たとえば『アイスボーン』における「モンスターライド」と「クラッチクロー」の登場はゲームの展開を一新した(結果の是非は別として)。「モンスターライド」はゲームの高速化を促し、「クラッチクロー」による「傷つけ」「ぶっ飛ばし」のシステムは、「4人が独立したアクションをおこなう」かつてのマルチプレイから、体験のさらなる拡充を図る要素の1つであった。『アイスボーン』は追加コンテンツという領域に留まらない、およそ1年ぶりに発売されるシリーズの新作ゲームになっていたのだ。「モンスターライド」は「おともガルク」として、「ぶっ飛ばし」については『モンスターハンター4』から続く乗り攻防と融合し、「操竜」として、それぞれ『ライズ』にも導入されている。

一方で『サンブレイク』における挑戦的な要素を強いて挙げるとするならば、エスピナスが登場を果たしたことくらいだろう。今年発売の新商品として購入したものの、2021年3月発売のゲームを改めて遊び直している感覚は拭えず、ナンバリングタイトルを遊び終えたのち、完全版を改めて買っていたかつての頃を思い出すことになった。「手軽さ」をコンセプトにしている都合上、「使っても使わなくてもいい」程度の影響力しかない要素が多く、結果として『サンブレイク』ならではの体験を感じる機会に乏しかった。

この要因としては、世界観の都合上オミットされた百竜夜行に代わる遊びを提示できていないことや、これまで充実させていく意向のあったストーリー上の演出が、最終決戦以外の場面で乏しいことも大きい。

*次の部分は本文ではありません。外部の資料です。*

(** C4 (as amended). For a group of wire entries of type A, AAAA, TXT
    or SPF, each carrying at least one raw string, the inbound
    translator succeeds
    and the values of the neutral record follow the wire entries
    position by position: value [i] is the (for TXT, escaped) first raw
    string of entry [i], nothing is re-sorted; when every entry carries
    exactly one raw string, the values are the raw strings of the
    entries, concatenated in the order listed.  And the group
    [populate] forms for a host name and type is the matching part of
    the listing, in the order the service returned it. *)
Theorem inbound_order_preserved {Zone Rec : Type} `{RecordModel Zone Rec}
    (t : string) (records : list rrset) :
  t ∈ ["A"; "AAAA"; "TXT"; "SPF"] →
  records ≠ [] →
  Forall (λ r, rr_rrdatas r ≠ []) records →
  (∃ data_for d vs,
     getattr_data_for t = Ok data_for
     ∧ data_for t records = Ok d
     ∧ d_payload d = Values vs
     ∧ length vs = length records
     ∧ (∀ i r, records !! i = Some r →
          ∃ s, head (rr_rrdatas r) = Some s ∧ vs !! i = Some (inbound_value t s))
     ∧ (Forall (λ r, length (rr_rrdatas r) = 1%nat) records →
          vs = map (inbound_value t) (concat (map rr_rrdatas records))))
  ∧ (∀ (zone : Zone) listing name types,
       (name, types) ∈ fold_left (group_record zone) listing [] →
       (t, records) ∈ types →
       records = group_of zone name t listing).
Proof.
  intros Ht Hne Hrr. split; [|intros zone listing name types;
                               apply groups_in_listing_order].
  destruct records as [|r0 rs] eqn:E; [done|]. rewrite <- E in *.
  assert (first_record records = Ok r0) as H0 by by subst.
  eexists _, _, _. split; [by apply getattr_data_for_multi|].
  split; [by apply data_for_multi_values|].
  split; [reflexivity|].
  split; [by rewrite length_map|].
  split.
  - intros i r Hi. exists (head_rrdata r). split.
    + assert (rr_rrdatas r ≠ []) as Hr.
      { eapply Forall_forall in Hrr; [exact Hrr|].
        by eapply list_elem_of_lookup_2. }
      unfold head_rrdata. by destruct (rr_rrdatas r).
    + by rewrite list_lookup_fmap, Hi.
  - intros Hone. rewrite concat_singletons by done.
    by rewrite <- list_fmap_compose.
Qed.

Lemma inbound_order_preserved_witness :
  let t := "TXT" in
  let records := [Sample.rr "t.unit.tests." "TXT" ["b;1"; "unused"];
                  Sample.rr "t.unit.tests." "TXT" ["a;2"]] in
  (∃ data_for d vs,
     getattr_data_for t = Ok data_for
     ∧ data_for t records = Ok d
     ∧ d_payload d = Values vs
     ∧ length vs = length records
     ∧ (∀ i r, records !! i = Some r →
          ∃ s, head (rr_rrdatas r) = Some s ∧ vs !! i = Some (inbound_value t s))
     ∧ (Forall (λ r, length (rr_rrdatas r) = 1%nat) records →
          vs = map (inbound_value t) (concat (map rr_rrdatas records))))
  ∧ (∀ (zone : Sample.zone) listing name types,
       (name, types) ∈ fold_left (group_record zone) listing [] →
       (t, records) ∈ types →
       records = group_of zone name t listing).
Proof.
  apply (inbound_order_preserved (Zone := Sample.zone)).
  - do 2 right. left.
  - done.
  - repeat constructor; done.
Defined.

(** C4 as stated fails for a wire entry with more than one raw string:
    an A entry listed with two addresses satisfies everything asked of
    a group, yet the translator keeps only the first, so the values are
    not the raw strings of the entries. *)
Lemma two_rrdatas_one_value :
  let records := [Sample.rr "x.unit.tests." "A" ["1.2.3.4"; "5.6.7.8"]] in
  getattr_data_for "A" = Ok _data_for_A
  ∧ _data_for_A "A" records
    = Ok {| d_ttl := 300; d_type := "A"; d_payload := Values [VStr "1.2.3.4"] |}
  ∧ [VStr "1.2.3.4"] ≠ map VStr (concat (map rr_rrdatas records)).
Proof. repeat split; try reflexivity. discriminate. Qed.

「追加コンテンツの規模感としては丁度いい」と捉える人もいると思うが、筆者としては1年ぶりの新作が通常の追加コンテンツの規模感に収まってしまったこと自体が残念なのだ。メインシリーズを今日まで生かすに至った、開発チームが持つ課題発見、およびその解決能力を追加コンテンツという規模でもいかんなく発揮してほしかった。

幸いにして今後もしばらくの間、継続したアップデートを通じ、新たなモンスターだけでなく、エンドコンテンツをメインに新たなシステムが実装されていく予定であるという。『ライズ』の延長線上にある体験だけでなく、『サンブレイク』ならではの体験も提供してほしいものだ。